## EXERCISE DIRECTIONS
After locating the line that contains "exists L', @doingSubmitWaitingTask" in the records below, write out exactly that line and each line after it through the one that contains "mkRound (fun _", and nothing else.

## DATA TO PROCESS

.....

Lemma loop_iteration_safe_witness :
  exists L' new, @loop_iteration ListRing.list_uring (fun _ => demo_answer) (fun _ _ => demo_answer)
      (fun _ => demo_functors) demo_batch demo_loop = Ok L' /\
    asked L' ≡ₚ asked demo_loop ++ new.
Proof.
  destruct (takes_all_ok _ _ demo_takes_all (@loop_iteration_safe ListRing.list_uring (fun _ => demo_answer)
      (fun _ _ => demo_answer) (fun _ => demo_functors) demo_batch demo_loop demo_loop_inv
      demo_batch_live
      (demo_answer_ok _) (fun _ => demo_answer_ok _) (demo_functors_ok _))) as (L' & HL' & _ & new & Ha).
  exists L', new. split; [exact HL' | exact Ha].
Defined.

Lemma doingSubmitWaitingTask_correct_witness :
  exists L', @doingSubmitWaitingTask ListRing.list_uring demo_loop = Ok L' /\ waiting_submit_queue_ L' = [3%nat].
Proof.
  destruct (@doingSubmitWaitingTask_correct ListRing.list_uring demo_loop) as (L' & ss & HL' & Hw & _).
  - exact demo_loop_inv.
  - exists L'. split; [exact HL'|]. vm_compute in Hw. exact Hw.
Defined.

(** A larger ring, in which two contexts wait behind the mark. *)
Definition demo_busy : @IoUringLoop ListRing.list_uring :=
  @mkIoUringLoop ListRing.list_uring (ListRing.mkLring 8 [mkSqe (ReadFd 7) 9%nat] eq_refl) [] demo_contexts 2
    [2%nat; 3%nat] 0 7 9%nat kPollTimeS.
Definition demo_round : @round ListRing.list_uring :=
  mkRound (fun _ => [SubmitRing]) (fun _ _ => demo_answer) (fun _ => demo_functors) [(1%nat, 100, 1)].

Lemma demo_moderate L :
  is_Some (contexts L !! 1%nat) -> 4 < @sq_entries ListRing.list_uring (ring_ L) - sqe_low_water_mark_ L ->
  moderate 2 L demo_round.
Proof.
  intros Hc Hr. split_and!.
  - constructor; [by right | constructor].
  - intros L0 _. split; [done | set_solver].
  - intros p. apply demo_answer_ok.
  - apply demo_functors_ok.
  - intros L0. split; [simpl; lia | set_solver].
  - intros p L0. split; [simpl; lia | set_solver].
  - exists 2%nat. intros L0. split; [simpl; lia | set_solver].
  - exact Hr.
Qed.
(* ===== verification/ConnectionSafety.v ===== *)
(** * Safety of a connection

    The invariant that ties the parts of a connection together, and its
    preservation by every completion: what is queued is what was sent and not
    yet taken by the kernel, the input buffer owns its chunks, a suspended
    coroutine is registered with the context that will wake it.

    The theorems have three conditions.  The coroutine is polite: it stays on the loop
    thread and returns when it is told that the connection is gone.  The run is smooth:
    no write fails with one of the errors that the code takes for transient, and the
    table of the server keeps the connection; what happens otherwise is the subject of
    [ConnectionFaults.v].  The loop is not the one the server runs in. *)

From S2P Require Import Prelude SendQueue ChunkPool InputChainBuffer TcpConnection.
Import ChunkPoolManagerInput TcpConnection.

Module ConnectionSafety.

(** Whether writes may fail at all.  A coroutine that tests the result of [send] can
    be trusted with writes that fail; one that does not is examined in runs in which
    none does. *)
Class WriteErrors := write_errors : bool.

Section safety.
Context {A : Allocator} {B : BufRing} {F : WriteErrors}.

(** ** Clients

    [D] bounds the data of one [send].  A polite coroutine stays on the loop thread
    and returns as soon as a call tells it of a failure, where writes may fail also a
    [send]; the result of [PrepareToRead] is an [int]. *)
Context (D : Z).

Fixpoint polite (p : prog) : Prop :=
  match p with
  | Send data k => zlen data <= D /\ (write_errors = true -> k false = Return) /\ polite (k true)
  | PrepareToRead k => k (-1) = Return /\ forall n, n <> -1 -> n < 2 ^ 31 -> polite (k n)
  | Read size k => 0 <= size < SIZE_MAX /\ forall d, zlen d <= size -> polite (k d)
  | Peek k => forall x, polite (k x)
  | Retrieve size k => 0 <= size < SIZE_MAX /\ polite k
  | Offload _ => False
  | Return => True
  end.

Definition buffered (c : TcpConnection) : Z := SendQueue.getTotalLen (W.output_buffer_ (write_context_ c)).

(** ** The invariant *)

(** The write side; [s] are the fragments of the batch in flight, [p] the rest. *)
Record write_inv (c : TcpConnection) (s p : list (nat * SendQueue.TxFragment)) : Prop := {
  wi_rep : SendQueue.rep (W.output_buffer_ (write_context_ c)) s p;
  wi_stream : wire c ++ SendQueue.bytes (s ++ p) = appended c;
  wi_slices : (0 < W.max_slices_ (write_context_ c))%nat;
  wi_mark : 0 <= W.high_water_mark_ (write_context_ c) /\ W.high_water_mark_ (write_context_ c) + D < SIZE_MAX;
  wi_sending :
    if W.is_sending_ (write_context_ c)
    then W.holder_ (write_context_ c) = true /\ writes_in_flight c = 1%nat /\
         SendQueue.iovs_bytes (SendQueue.heap (W.output_buffer_ (write_context_ c)))
           (W.temp_data_ (write_context_ c)) = Ok (SendQueue.bytes s)
    else W.holder_ (write_context_ c) = false /\ writes_in_flight c = 0%nat /\
         (closing_ c = true \/ (s = [] /\ SendQueue.bytes p = []));
  wi_error : W.is_error_ (write_context_ c) = true -> write_errors = true
}.

(** The other connections of the loop: the chunks they hold, and the pool as they
    left it. *)
Record others := mkOthers {
  theirs : list nat;
  before : Manager
}.

(** A pool in which the others find their data as they left it. *)
Record keeps (o : others) (m : Manager) : Prop := {
  keeps_size : CHUNK_SIZE m = CHUNK_SIZE (before o);
  keeps_chunks : length (chunks_data_ m) = length (chunks_data_ (before o));
  keeps_data b l : l.*1 ⊆ theirs o -> InputChainBuffer.rep (before o) b l ->
    InputChainBuffer.rep m b l /\ InputChainBuffer.bytes m l = InputChainBuffer.bytes (before o) l
}.

Lemma keeps_refl t m : keeps (mkOthers t m) m.
Proof. done. Qed.

Lemma keeps_step o m m' :
  keeps o m -> CHUNK_SIZE m' = CHUNK_SIZE m -> length (chunks_data_ m') = length (chunks_data_ m) ->
  (forall b l, l.*1 ⊆ theirs o -> InputChainBuffer.rep m b l ->
     InputChainBuffer.rep m' b l /\ InputChainBuffer.bytes m' l = InputChainBuffer.bytes m l) -> keeps o m'.
Proof.
  intros [Hz Hn Hd] Hz' Hn' Hd'. split; [congruence | congruence |]. intros b l Hl Hr. destruct (Hd b l Hl Hr) as [Hr1 Hb1].
  destruct (Hd' b l Hl Hr1) as [Hr2 Hb2]. split; [done | congruence].
Qed.

(** The input buffer; [l] are its chunks: it holds what was received and not yet
    consumed. *)
Record input_inv (o : others) (c : TcpConnection) (l : list (nat * Chunk.Chunk)) (av : list nat) : Prop := {
  ii_pool : pool_ok (pool c) av [] (l.*1 ++ theirs o);
  ii_rep : InputChainBuffer.rep (pool c) (R.input_buffer_ (read_context_ c)) l;
  ii_keeps : keeps o (pool c);
  ii_stream : received c = consumed c ++ InputChainBuffer.bytes (pool c) l
}.

(** The read side: the receive is in flight just when it is not stopped. *)
Record read_inv (o : others) (c : TcpConnection) (l : list (nat * Chunk.Chunk)) (av : list nat) : Prop := {
  ri_input : input_inv o c l av;
  ri_status :
    match R.status_ (read_context_ c) with
    | STOPED => R.holder_ (read_context_ c) = false /\ reads_in_flight c = 0%nat
    | _ => R.holder_ (read_context_ c) = true /\ reads_in_flight c = 1%nat
    end
}.

(** The coroutine: where it is suspended, and who will wake it.  Between events
    the reason it waits for holds ([sw] for a send, [sr] for a receive); a
    completion may have removed it. *)
Definition coroutine_ok (sw sr : bool) (c : TcpConnection) : Prop :=
  in_map c = true /\ base_here c = false /\ functors c = [] /\
  if closing_ c then
    R.read_handle_ (read_context_ c) = false /\ W.write_handle_ (write_context_ c) = false /\
    ((frame_ c = FrameDestroyed /\ task_handle_ c = false) \/ (frame_ c = Finished /\ task_handle_ c = true))
  else
    task_handle_ c = true /\
    match frame_ c with
    | AtSend k =>
        R.read_handle_ (read_context_ c) = false /\ W.write_handle_ (write_context_ c) = true /\
        (write_errors = true -> k false = Return) /\ polite (k true) /\
        (sw = true -> W.overLoad (write_context_ c) = true) /\ buffered c <= W.high_water_mark_ (write_context_ c) + D
    | AtRecv k =>
        R.read_handle_ (read_context_ c) = true /\ W.write_handle_ (write_context_ c) = false /\
        k (-1) = Return /\ (forall n, n <> -1 -> n < 2 ^ 31 -> polite (k n)) /\
        (sr = true -> R.status_ (read_context_ c) <> STOPED) /\ W.overLoad (write_context_ c) = false
    | Finished =>
        R.read_handle_ (read_context_ c) = false /\ W.write_handle_ (write_context_ c) = false /\
        buffered c <= W.high_water_mark_ (write_context_ c) + D
    | _ => False
    end.

Definition inv (o : others) (c : TcpConnection) : Prop :=
  (exists s p, write_inv c s p) /\ (exists l av, read_inv o c l av) /\ coroutine_ok true true c.

(** ** Sending *)

(** What an operation on the write side leaves alone. *)
Record untouched (c c' : TcpConnection) : Prop := {
  un_closing : closing_ c' = closing_ c;
  un_task : task_handle_ c' = task_handle_ c;
  un_frame : frame_ c' = frame_ c;
  un_callback : close_callback_ c' = close_callback_ c;
  un_map : in_map c' = in_map c;
  un_base : base_here c' = base_here c;
  un_read : read_context_ c' = read_context_ c;
  un_pool : pool c' = pool c;
  un_functors : functors c' = functors c;
  un_reads : reads_in_flight c' = reads_in_flight c;
  un_wire : wire c' = wire c;
  un_handle : W.write_handle_ (write_context_ c') = W.write_handle_ (write_context_ c);
  un_mark : W.high_water_mark_ (write_context_ c') = W.high_water_mark_ (write_context_ c);
  un_slices : W.max_slices_ (write_context_ c') = W.max_slices_ (write_context_ c);
  un_error : W.is_error_ (write_context_ c') = W.is_error_ (write_context_ c);
  un_received : received c' = received c;
  un_consumed : consumed c' = consumed c
}.

Lemma buffered_bytes c s p :
  SendQueue.rep (W.output_buffer_ (write_context_ c)) s p -> buffered c = zlen (SendQueue.bytes (s ++ p)).
Proof. intros H. apply (SendQueue.rep_total _ _ _ H). Qed.

Lemma flush_ok c p :
  SendQueue.rep (W.output_buffer_ (write_context_ c)) [] p -> p <> [] ->
  (0 < W.max_slices_ (write_context_ c))%nat -> W.holder_ (write_context_ c) = true ->
  exists c' s' p', flush c = Ok c' /\ untouched c c' /\ s' ++ p' = p /\
    SendQueue.rep (W.output_buffer_ (write_context_ c')) s' p' /\
    SendQueue.iovs_bytes (SendQueue.heap (W.output_buffer_ (write_context_ c')))
      (W.temp_data_ (write_context_ c')) = Ok (SendQueue.bytes s') /\
    W.is_sending_ (write_context_ c') = true /\ W.holder_ (write_context_ c') = true /\
    writes_in_flight c' = S (writes_in_flight c) /\ appended c' = appended c /\
    s' = take (W.max_slices_ (write_context_ c)) p.
Proof.
  intros Hr Hp Hm Hh. set (n := W.max_slices_ (write_context_ c)) in *.
  destruct (SendQueue.getBatchFragment_rep n _ _ _ Hr) as (q' & Hq & Hr' & _ & Hb).
  unfold flush. fold n. rewrite Hq. simpl.
  assert (Hne : map SendQueue.iovec_of (take n p) <> []) by (destruct n; [lia|]; by destruct p).
  rewrite (bool_decide_eq_false_2 _ Hne). simpl. rewrite Hh.
  eexists _, (take n p), (drop n p). split; [done|]. split; [by split|]. split; [apply take_drop|]. done.
Qed.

.....

## TASK ANSWER
  exists L', @doingSubmitWaitingTask ListRing.list_uring demo_loop = Ok L' /\ waiting_submit_queue_ L' = [3%nat].
Proof.
  destruct (@doingSubmitWaitingTask_correct ListRing.list_uring demo_loop) as (L' & ss & HL' & Hw & _).
  - exact demo_loop_inv.
  - exists L'. split; [exact HL'|]. vm_compute in Hw. exact Hw.
Defined.

(** A larger ring, in which two contexts wait behind the mark. *)
Definition demo_busy : @IoUringLoop ListRing.list_uring :=
  @mkIoUringLoop ListRing.list_uring (ListRing.mkLring 8 [mkSqe (ReadFd 7) 9%nat] eq_refl) [] demo_contexts 2
    [2%nat; 3%nat] 0 7 9%nat kPollTimeS.
Definition demo_round : @round ListRing.list_uring :=
  mkRound (fun _ => [SubmitRing]) (fun _ _ => demo_answer) (fun _ => demo_functors) [(1%nat, 100, 1)].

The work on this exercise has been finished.